EXERCISE REQUIREMENTS
Using the records provided below, locate and copy each line that contains the word "char".

Dataset entries:
Definition split {F : Type} (kf : KFold) (files : list F)
  : result (list (list nat * list nat)) :=
  let n_samples := List.length files in
  if Z.of_nat n_samples <? n_splits kf then Raise ValueError
  else
    let indices := shuffle kf (seq 0 n_samples) in
    let sections :=
      split_sizes (section_sizes n_samples (Z.to_nat (n_splits kf)))
                  indices in
    Ok (map (fun test_index =>
               (filter (fun i => negb (test_mask test_index i))
                       (seq 0 n_samples),
                filter (test_mask test_index) (seq 0 n_samples)))
            sections).

(** Line 57: the [dev_ids] of the folds, in fold order. *)
Definition dev_subsets {F : Type} (k_folds : Z)
    (shuffle : list nat -> list nat) (files : list F)
  : result (list (list nat)) :=
  kf <- kfold k_folds shuffle ;;
  folds <- split kf files ;;
  Ok (map snd folds).

(** Distinct indices of a list of subsets hold no common element. *)
Definition pairwise_disjoint (subsets : list (list nat)) : Prop :=
  forall i j x,
    i <> j ->
    In x (nth i subsets []) -> ~ In x (nth j subsets []).

(** ** The file lists of a fold (cross_validation.py, lines 60-63) *)

(** The list comprehension [[l[idx] for idx in ids]]. *)
Fixpoint pick {A : Type} (l : list A) (ids : list nat) : result (list A) :=
  match ids with
  | [] => Ok []
  | idx :: rest =>
      x <- py_list_get l (Z.of_nat idx) ;;
      xs <- pick l rest ;;
      Ok (x :: xs)
  end.

Record FoldFiles : Type := {
  files_train : list string;
  labels_train : list string;
  files_dev : list string;
  labels_dev : list string
}.

Definition fold_files (files labels : list string)
    (train_ids dev_ids : list nat) : result FoldFiles :=
  files_train <- pick files train_ids ;;
  labels_train <- pick labels train_ids ;;
  files_dev <- pick files dev_ids ;;
  labels_dev <- pick labels dev_ids ;;
  Ok {| files_train := files_train; labels_train := labels_train;
        files_dev := files_dev; labels_dev := labels_dev |}.

(** ** Format strings (cross_validation.py, lines 221, 232, 284 and 290)

    [str.format] works through its template from left to right: text is
    copied, a doubled brace is a literal brace, a closing brace on its own is
    refused with [ValueError] when it is reached, and each field [{}] takes
    the next positional argument, with [IndexError] when none is left.  The
    templates modelled are those whose fields are all the empty field [{}],
    with arguments that [str] accepts, as the floats of the report lines; a
    field with a name, a conversion or a format specification is answered
    [None]. *)

Inductive ScanState : Type :=
| InText
| AfterOpen
| AfterClose.

(** [nargs] arguments are given and [used] of them are taken so far. *)
Fixpoint scan_format (s : string) (st : ScanState) (nargs used : nat)
  : option (result unit) :=
  match s with
  | EmptyString =>
      match st with
      | InText => Some (Ok tt)
      | _ => Some (Raise ValueError)
      end
  | String c rest =>
      let is_open := Ascii.eqb c "{"%char in
      let is_close := Ascii.eqb c "}"%char in
      match st with
      | InText =>
          if is_open then scan_format rest AfterOpen nargs used
          else if is_close then scan_format rest AfterClose nargs used
          else scan_format rest InText nargs used
      | AfterOpen =>
          if is_open then scan_format rest InText nargs used
          else if is_close then
            if (used <? nargs)%nat
            then scan_format rest InText nargs (S used)
            else Some (Raise IndexError)
          else None
      | AfterClose =>
          if is_close then scan_format rest InText nargs used
          else Some (Raise ValueError)
      end
  end.

(** [template.format] on [nargs] positional arguments, as far as raising
    goes. *)
Definition format_raises (template : string) (nargs : nat)
  : option (result unit) :=
  scan_format template InText nargs 0%nat.

(** The template of the final summary, line 290. *)
Definition summary_template : string :=
  "########### Average 3D IoU over folds: {}+-{}}###########".

(** The template of the per-fold summary, line 284. *)
Definition fold_template : string :=
  "###########Min Valid Loss: {}, Min Valid 3D IoU: {}###########".

(** The templates of the two per-epoch report lines, lines 221 and 232. *)
Definition train_template : string :=
  "###########Train Loss: {}+-{}, Train IOU: {}+-{}, Train Threshold IoU: {}+-{}###########".

Definition valid_template : string :=
  "###########Valid Loss: {}+-{}, Valid IOU: {}+-{}, Valid Threshold IoU: {}+-{}, Valid 3D IoU: {}+-{} ###########".

(** A piece of text without braces. *)
Fixpoint brace_free (s : string) : bool :=
  match s with
  | EmptyString => true
  | String c rest =>
      negb (Ascii.eqb c "{"%char) && negb (Ascii.eqb c "}"%char) &&
      brace_free rest
  end.

(** ** Sample runs of the epoch loop *)

(** Metrics of a run whose loss is 0.5 in epoch 0 and 0.6 ever after. *)
Definition flat_after_first : Z -> EpochMetrics :=
  fun epoch =>
    if epoch =? 0
    then {| total_valid_loss_last := 0.5; total_valid_3d_score_last := 0.7 |}
    else {| total_valid_loss_last := 0.6; total_valid_3d_score_last := 0.7 |}.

RESULT OF THE EXERCISE
      let is_open := Ascii.eqb c "{"%char in
      let is_close := Ascii.eqb c "}"%char in
      negb (Ascii.eqb c "{"%char) && negb (Ascii.eqb c "}"%char) &&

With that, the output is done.